A moça com frio e outras armadilhas



Alguns elementos de psicologia

A moça com frio é um dos elementos mais comuns e funcionais de filmes de terror ou de suspense, ou mesmo nos filmes que querem colocar evidência em alguma personagem que não pode parecer nada mais que uma moça frágil. O grande truque neste caso é a imagem que a “moça com frio” passa. Explicarei como isso nos apela psicologicamente e como essa pequena armadilha imagética tem uma força tão poderosa.

Você certamente já notou que em diversos filmes há um momento comum em que a câmera focaliza uma mulher, normalmente com um casaco muito fino segurando o braço esquerdo com o direito aparentando sentir frio. Às vezes a personagem aparece com os braços cruzados usando um vestido, em outras traja roupas mais confortáveis, como um pijama ou algo do tipo. Para dar um exemplo, abri uma pasta aleatória no computador e encontrei uma das primeiras cenas de Resident Evil. Eis que encontramos Alice saindo de casa para conferir um som suspeito, antes que de ser arrastada para a Colmeia da Umbrella Corporation. Note que este filme não é nenhuma obra de arte, não é nada sensacional e, ainda assim, a “moça com frio” aparece. 

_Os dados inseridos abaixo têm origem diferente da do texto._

Lemma leb_trans x y z : (x <=? y)%float = true -> (y <=? z)%float = true ->
  (x <=? z)%float = true.
Proof.
  intros H1 H2. apply leb_F2R in H1 as (? & ? & ?). apply leb_F2R in H2 as (? & ? & ?).
  apply leb_F2R. repeat split; auto. lra.
Qed.

Lemma ltb_leb_trans x y z : (x <? y)%float = true -> (y <=? z)%float = true ->
  (x <? z)%float = true.
Proof.
  intros H1 H2. apply ltb_F2R in H1 as (? & ? & ?). apply leb_F2R in H2 as (? & ? & ?).
  apply ltb_F2R. repeat split; auto. lra.
Qed.

(** ** More facts on primitive floats *)

Lemma SF2R_range x : valid x -> - bpow 1024 <= SF2R x <= bpow 1024.
Proof.
  intros V. pose proof (bpow_pos 1024).
  destruct x as [s|s| |s m e]; cbn [SF2R]; try lra.
  - destruct s; cbn [sgn]; lra.
  - pose proof (valid_finite_pos _ _ _ V). destruct s; cbn [sgn]; lra.
Qed.

Lemma F2R_range x : - bpow 1024 <= F2R x <= bpow 1024.
Proof. apply SF2R_range, Prim2SF_valid'. Qed.

Lemma eqb_F2R x y : (x =? y)%float = true <->
  (Prim2SF x <> S754_nan /\ Prim2SF y <> S754_nan /\ F2R x = F2R y).
Proof.
  rewrite eqb_spec. unfold F2R, SFeqb. split.
  - intros H.
    assert (Nx : Prim2SF x <> S754_nan) by (intros E; rewrite E in H; discriminate).
    assert (Ny : Prim2SF y <> S754_nan)
      by (intros E; rewrite E in H; destruct (Prim2SF x); discriminate).
    destruct (SFcompare_spec _ _ (Prim2SF_valid' x) (Prim2SF_valid' y) Nx Ny) as (c & Hc & Hp).
    rewrite Hc in H. destruct c; try discriminate. auto.
  - intros (Nx & Ny & E).
    destruct (SFcompare_spec _ _ (Prim2SF_valid' x) (Prim2SF_valid' y) Nx Ny) as (c & Hc & Hp).
    rewrite Hc. destruct c; cbn [cmp_prop] in Hp; auto; lra.
Qed.

Lemma ltb_true_not x y : (x <? y)%float = true -> (y <? x)%float = false.
Proof.
  intros H. apply ltb_F2R in H as (Nx & Ny & H).
  destruct (y <? x)%float eqn:E; auto. apply ltb_F2R in E as (_ & _ & E). lra.
Qed.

O que compõe a cena é uma mulher aparentemente frágil. Ela é frágil porque sente frio, está usando algo inadequado para o clima, segura o braço na esperança de se amparar sozinha sem nenhuma outra figura de apoio. Isso dá o colorido para o que se desenrola na história. Eventualmente, a personagem se mostra uma heroína corajosa e destemida, mas isso é mais raro. O uso destes elementos normalmente está vinculado à morte certeira. É feito para causar empatia no espectador. Há um elemento machista, afinal, é sempre uma moça desprotegida, mas apesar disso é uma estratégia que funciona e funcionaria muito bem se fosse um homem no lugar. Porém, como sabemos, a indústria cinematográfica é ainda ignorante para seus próprios estereótipos.


O frio nos predispõe a prover aconchego. Dificilmente uma pessoa se sente completamente apática quanto percebe que outra está com frio. Junte isso ao braço cruzado – que indica uma tentativa de se aquecer e se sustentar – e teremos um poderoso estimulador de nossa empatia mais imediata. 

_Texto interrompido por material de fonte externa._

Lemma removeFromCart_spec_witness :
  Index.removeFromCart "1" sample_cart = [line jacket 3]
  /\ Index.removeFromCart "3" sample_cart = sample_cart.
Proof.
  split.
  - apply (proj1 (removeFromCart_spec sample_cart "1") sample_cart_unique
             [] (line headphones 1) [line jacket 3]); reflexivity.
  - apply (proj2 (removeFromCart_spec sample_cart "3")).
    intros item [<-|[<-|[]]]; discriminate.
Defined.

(** C3. [updateQuantity productId quantity]: when [quantity <= 0] the
    result is that of [removeFromCart productId] on the same cart; when
    [quantity > 0] and a line item with the id is present in a cart with
    unique ids, the result is the same sequence with only that item's
    quantity replaced by [quantity], order unchanged. *)
Theorem updateQuantity_spec (cart : list CartItem) (productId : string) (q : float) :
  ((q <=? 0)%float = true ->
   Index.updateQuantity productId q cart = Index.removeFromCart productId cart)
  /\ ((0 <? q)%float = true -> unique_ids cart ->
      forall l1 item l2,
        cart = l1 ++ item :: l2 -> item_id item = productId ->
        Index.updateQuantity productId q cart
        = l1 ++ {| product_of := product_of item; quantity := q |} :: l2).
Proof.
  unfold Index.updateQuantity. split.
  - intros Hq. now rewrite Hq.
  - intros Hq Huniq l1 item l2 -> Hid.
    rewrite (ltb_zero_not_leb q Hq).
    destruct (unique_ids_split _ _ _ Huniq) as [H1 H2]. rewrite Hid in H1, H2.
    now rewrite (map_on_id_split (fun item => Index.with_quantity item q)).
Qed.

Lemma updateQuantity_spec_witness :
  Index.updateQuantity "2" (-4) sample_cart = Index.removeFromCart "2" sample_cart
  /\ Index.updateQuantity "2" 7 sample_cart = [line headphones 1; line jacket 7].
Proof.
  split.
  - apply (proj1 (updateQuantity_spec sample_cart "2" (-4))). reflexivity.
  - apply (proj2 (updateQuantity_spec sample_cart "2" 7) eq_refl
             sample_cart_unique [line headphones 1] (line jacket 3) []);
      reflexivity.
Defined.
Lemma Remove_Insert_replaces_witness :
  reachable scenario_table ∧ 0 < tableSize scenario_table
  ∧ ∃ t1 r t2, Remove (bidId bid_0_again) scenario_table = Ok (t1, r)
               ∧ Insert bid_0_again t1 = Ok t2
               ∧ Search (bidId bid_0_again) t2 = Ok bid_0_again.
Proof.
  assert (0 < tableSize scenario_table) as Hs by (simpl; lia).
  split; [exact scenario_reachable|]. split; [exact Hs|].
  exact (Remove_Insert_replaces scenario_table bid_0_again
           scenario_reachable Hs).
Defined.

(** ** [Search] *)

Lemma stored_dec_aux t id :
  (∃ c, c ∈ contents t ∧ bidId c = id) ∨ ¬ stored id t.
Proof.
  destruct (decide (id ∈ bidId <$> contents t)) as [Hin|Hout].
  - left. apply list_elem_of_fmap in Hin as (c & -> & Hc). eauto.
  - right. intros (c & Hc & <-). apply Hout. by apply list_elem_of_fmap_2.
Qed.

(** X10. What [Search] returns in a reachable table: if the identifier is
    stored, the stored record; if it is not, either the default record or
    the bid left in the head slot of an emptied bucket, which then
    carries the identifier. *)
Theorem Search_result t id b :
  reachable t → Search id t = Ok b →
  (b ∈ contents t ∧ bidId b = id)
  ∨ (¬ stored id t
     ∧ (b = Bid_default
        ∨ ∃ i n, nodes t !! i = Some n ∧ key n = UINT_MAX ∧ next n = None
                 ∧ bid n = b ∧ bidId b = id)).
Proof.
  intros Hok%reachable_ok Hsearch.
  destruct (stored_dec_aux t id) as [(c & Hc & Hid)|Hns].
  - left. subst id. rewrite (Search_contents _ _ Hok Hc) in Hsearch.
    by simplify_eq.
  - right. split; [done|]. unfold Search in Hsearch.
    destruct (hash t (atoi id)) as [k|] eqn:Hk; [|done]. simpl in Hsearch.
    destruct (at_ (nodes t) k) as [n|] eqn:Hn; [|done]. simpl in Hsearch.
    apply at_inv in Hn. simplify_eq.
    destruct (search_chain id n) as [c|] eqn:Hfind; [|by left]. right.
    apply search_chain_Some in Hfind as [Hin Hid].
    destruct (decide (key n = UINT_MAX)) as [Hmax|Hocc].
    + pose proof (ok_empty _ _ _ (ok_buckets _ Hok _ _ Hn) Hmax) as Hnext.
      rewrite chain_bids_unfold, Hnext in Hin.
      apply list_elem_of_singleton in Hin as ->. by exists (Z.to_nat k), n.
    + destruct Hns. exists c. split; [|done]. apply elem_of_contents.
      exists (Z.to_nat k), n. by rewrite bucket_bids_occupied.
Qed.
End SameAfterHeader.

(** The first 8 bytes (magic word and declared file size) are read and
    never looked at: two buffers that differ only there give the same
    result, so a wrong magic word or a wrong declared size is not
    detected. *)
Theorem header_is_ignored (U : UnicodeData) (h h' rest : bytes) :
  length h = 8%nat -> length h' = 8%nat ->
  parse_binary_xml U (h ++ rest) = parse_binary_xml U (h' ++ rest) /\
  main_output U (h ++ rest) = main_output U (h' ++ rest).
Proof.
  intros H H'.
  assert (E : parse_binary_xml U (h ++ rest) = parse_binary_xml U (h' ++ rest)).
  { apply parse_binary_xml_same. apply same_after_header_app; assumption. }
  split; [exact E|]. unfold main_output. rewrite E. reflexivity.
Qed.

Lemma header_is_ignored_witness :
  parse_binary_xml ucd_sample
    (bytes_of [3; 0; 8; 0; 68; 0; 0; 0] ++ skipn 8 superscript_pool)
  = parse_binary_xml ucd_sample
      (bytes_of [255; 255; 255; 255; 0; 0; 0; 0] ++ skipn 8 superscript_pool).
Proof.
  exact (proj1 (header_is_ignored ucd_sample
                  (bytes_of [3; 0; 8; 0; 68; 0; 0; 0])
                  (bytes_of [255; 255; 255; 255; 0; 0; 0; 0])
                  (skipn 8 superscript_pool) eq_refl eq_refl)).
Defined.

(** ** Only the first string pool is read *)

Lemma reaches_before (data : bytes) (b : Z) :
  reaches data b ->
  forall a, reaches data a -> a < b ->
            exists a', chunk_step data a = Return (Next a').
Proof.
  induction 1 as [|c b Hc IH Hs]; intros a Ha Hlt.
  - pose proof (reaches_lower data a Ha). lia.
  - destruct (Z_dec a c) as [[Lt|Gt]|Eq].
    + apply IH; assumption.
    + exfalso.
      pose proof (reaches_linear data a Ha c b Hc Hs). lia.
    + subst a. eauto.
Qed.

(** The loop stops at the first chunk with the string-pool marker: that
    position is the only one where it meets a pool, every position it
    visits lies at or before it, and every earlier one was a chunk of
    another type that moved the cursor on.  A later string pool is never
    read. *)
Theorem first_pool_only (data : bytes) (o : Z) :
  pool_at data o ->
  (forall o', pool_at data o' -> o' = o) /\
  (forall o', reaches data o' -> o' <= o) /\
  (forall o', reaches data o' -> o' < o ->
     exists next, chunk_step data o' = Return (Next next) /\ next <= o) /\
  (exists fuel, scan_chunks (S (length data)) data 8 = read_string_pool fuel data o).
Proof.
  intros [Hr Hp].
  assert (Hmax : forall o', reaches data o' -> o' <= o).
  { intros o' Hr'. destruct (Z_le_gt_dec o' o) as [L|G]; [exact L|].
    destruct (reaches_before data o' Hr' o Hr) as [a' Ha]; [lia|]. congruence. }
  split; [|split; [exact Hmax|split]].
  - intros o' [Hr' Hp']. pose proof (Hmax o' Hr') as L.
    destruct (Z.eq_dec o' o) as [E|N]; [exact E|].
    destruct (reaches_before data o Hr o' Hr') as [a' Ha]; [lia|]. congruence.
  - intros o' Hr' Hlt.
    destruct (reaches_before data o Hr o' Hr' Hlt) as [next Hn].
    exists next. split; [exact Hn|].
    apply (reaches_linear data o Hr o' next Hr' Hn Hlt).
  - destruct (scan_chunks_pool data o (conj Hr Hp)) as [f [_ [_ Hf]]]. eauto.
Qed.

Lemma first_pool_only_witness :
  pool_at superscript_pool 8 /\
  forall o', pool_at superscript_pool o' -> o' = 8.
Proof.
  assert (H : pool_at superscript_pool 8)
    by (split; [constructor | vm_compute; reflexivity]).
  split; [exact H|].
  exact (proj1 (first_pool_only superscript_pool 8 H)).
Defined.

(** ** First matches survive appended strings *)



(** ** [get_string] *)

Lemma index_of_spec (b : Byte.byte) (l : bytes) :
  match index_of b l with
  | Some k => exists pre post, l = pre ++ b :: post /\ len pre = k /\ ~ In b pre
  | None => ~ In b l
  end.
Proof.
  induction l as [|x l IH]; cbn [index_of]; [intros []|].
  destruct (Byte.eqb x b) eqn:E.
  - apply Byte.byte_dec_bl in E. subst x. exists [], l.
    repeat split. intros [].
  - assert (x <> b) by (intros ->; rewrite (Byte.byte_dec_lb eq_refl) in E; discriminate).
    destruct (index_of b l) as [k|].
    + destruct IH as [pre [post [-> [Hk Hn]]]]. exists (x :: pre), post.
      repeat split; [rewrite len_cons; lia|]. intros [Hx|Hx]; auto.
    + intros [Hx|Hx]; auto.
Qed.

Existem diversos elementos como este, haja vista nossa psicologia primária ser muito semelhante. Compartilhamos também de uma estética cultural que por sua vez é fundada nas narrativas comuns à nossa sociedade. Jodie Foster, em "O Silêncio dos Inocentes", é a representação da Chapeuzinho Vermelho correndo do lobo mau na floresta. É a primeira cena do filme e a câmera a “persegue” enquanto ela corre em suas atividades físicas diárias.

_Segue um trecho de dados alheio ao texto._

(* ===== verification/_CoqProject ===== *)
-Q . S2P
Prelude.v
Bytes.v
Ids.v
Sha256.v
Crc32c.v
Outcome.v
Json.v
Limits.v
Codec.v
Clock.v
Capability.v
Evidence.v
Catalog.v
Request.v
Candidate.v
Policy.v
Authority.v
Eligibility.v
Ranking.v
Decision.v
RouteReport.v
RouterState.v
PersistRecords.v
Persistence.v
PersistRoundTrip.v
FileStore.v
RouterMutation.v
Providers.v
RouterRoute.v
RouterLiveness.v
RouterDispatch.v
RouterInspect.v
RouterSnapshot.v
Frame.v
Transport.v
WireRecords.v
WireMessages.v
RouterPersist.v
RouterRun.v
ReferenceProfiles.v
Coordinator.v
CoordinatorRun.v
BackendWorker.v
WorkerJoin.v
ReferenceRun.v
InspectTool.v
Listener.v
CommandLine.v
HarnessClient.v
#[export] Set Default Goal Selector "!".

(** ** Notations *)

Declare Scope router_scope.
Delimit Scope router_scope with router.
Open Scope router_scope.
Open Scope Z_scope.

(** C++ [==] and [!=] on values whose equality is decidable. *)
Notation "x == y" := (bool_decide (x = y)) (at level 38, no associativity) : router_scope.
Notation "x != y" := (negb (bool_decide (x = y))) (at level 38, no associativity) : router_scope.

(** An early return: [if (c) return r; k]. *)
Notation "'return_if' c 'with' r ';;' k" := (if c then r else k)
  (at level 10, c at level 99, r at level 99, k at level 200,
   format "'return_if'  c  'with'  r  ';;' '//' k") : router_scope.

(** Functional update of one field of a record.  A record declares its
    eta-expansion once (an instance of [Eta]); the setter of a projection is
    found by abstracting that projection in the eta-expansion. *)
Class Eta (R : Type) := eta_expand : R -> R.
Class Setter {R T : Type} (proj : R -> T) := update_field : (T -> T) -> R -> R.

Ltac solve_setter :=
  lazymatch goal with
  | |- @Setter ?R ?T ?proj =>
      let e := constr:(_ : Eta R) in
      let e := eval hnf in e in
      let e := eval pattern proj in e in
      lazymatch e with
      | ?body _ => exact (fun (f : T -> T) (r : R) => body (fun r' => f (proj r')) r)
      end
  end.

#[export] Hint Extern 1 (Setter _) => solve_setter : typeclass_instances.

Notation "r <| f := v |>" := (update_field (proj := f) (fun _ => v) r)
  (at level 1, left associativity, format "r  <| f  :=  v |>") : router_scope.

Arguments update_field {_ _} _ {_} / _ _.

(** ** Machine integers *)

Definition u64_max : Z := 18446744073709551615.
Definition u32_max : Z := 4294967295.

(** Wrap-around of [std::uint64_t]. *)
Definition word64 (x : Z) : Z := Z.land x u64_max.
(** [static_cast<std::uint32_t>]. *)
Definition word32 (x : Z) : Z := Z.land x u32_max.
Definition i64_max : Z := 9223372036854775807.
Definition i64_min : Z := -9223372036854775808.

Definition in_i64 (x : Z) : Prop := i64_min <= x <= i64_max.
Definition in_u64 (x : Z) : Prop := 0 <= x <= u64_max.

(** [std::to_string] on an integer. *)
Definition to_string_int (x : Z) : string := pretty x.

(** ** Boolean strict orders *)

(** A C++ comparison object: a strict weak ordering. *)
Class StrictWeakB {A} (ltb : A -> A -> bool) : Prop := {
  swb_irrefl : forall x, ltb x x = false;
  swb_trans : forall x y z, ltb x y = true -> ltb y z = true -> ltb x z = true;
  swb_negtrans : forall x y z, ltb x y = false -> ltb y z = false -> ltb x z = false
}.

(** A comparison whose incomparability is equality. *)
Class TotalB {A} (ltb : A -> A -> bool) : Prop := {
  total_swb :: StrictWeakB ltb;
  total_eq : forall x y, ltb x y = false -> ltb y x = false -> x = y
}.

(** [x] may stand before [y] in a range sorted by [ltb]. *)
Definition not_after {A} (ltb : A -> A -> bool) (x y : A) : Prop := ltb y x = false.

Section StrictWeak.
Context {A} (ltb : A -> A -> bool) `{!StrictWeakB ltb}.

Lemma swb_asym x y : ltb x y = true -> ltb y x = false.
Proof.
  intros H. destruct (ltb y x) eqn:E; [|done].
  pose proof (swb_trans _ _ _ H E) as C. by rewrite swb_irrefl in C.
Qed.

Tudo isso funciona tão bem porque somos predispostos a muitas estruturas narrativas e visuais. Nos envolvemos com o personagem com o qual nos identificamos, seja por semelhança, contiguidade ou causalidade. Ou seja, o personagem que evoca em nós algum tipo de semelhança rapidamente se torna, pelo princípio de identificação, um alvo de nossa atenção, aspirações e desejos.

Em breve trarei mais elementos da forma como nos comportamos, ou quais as nossas expectativas afetivas e emotivas nos motivam a nos comportamos assim, e explicarei os princípios de “contiguidade” e “causalidade”. Como é um longo tema, fica pra próxima!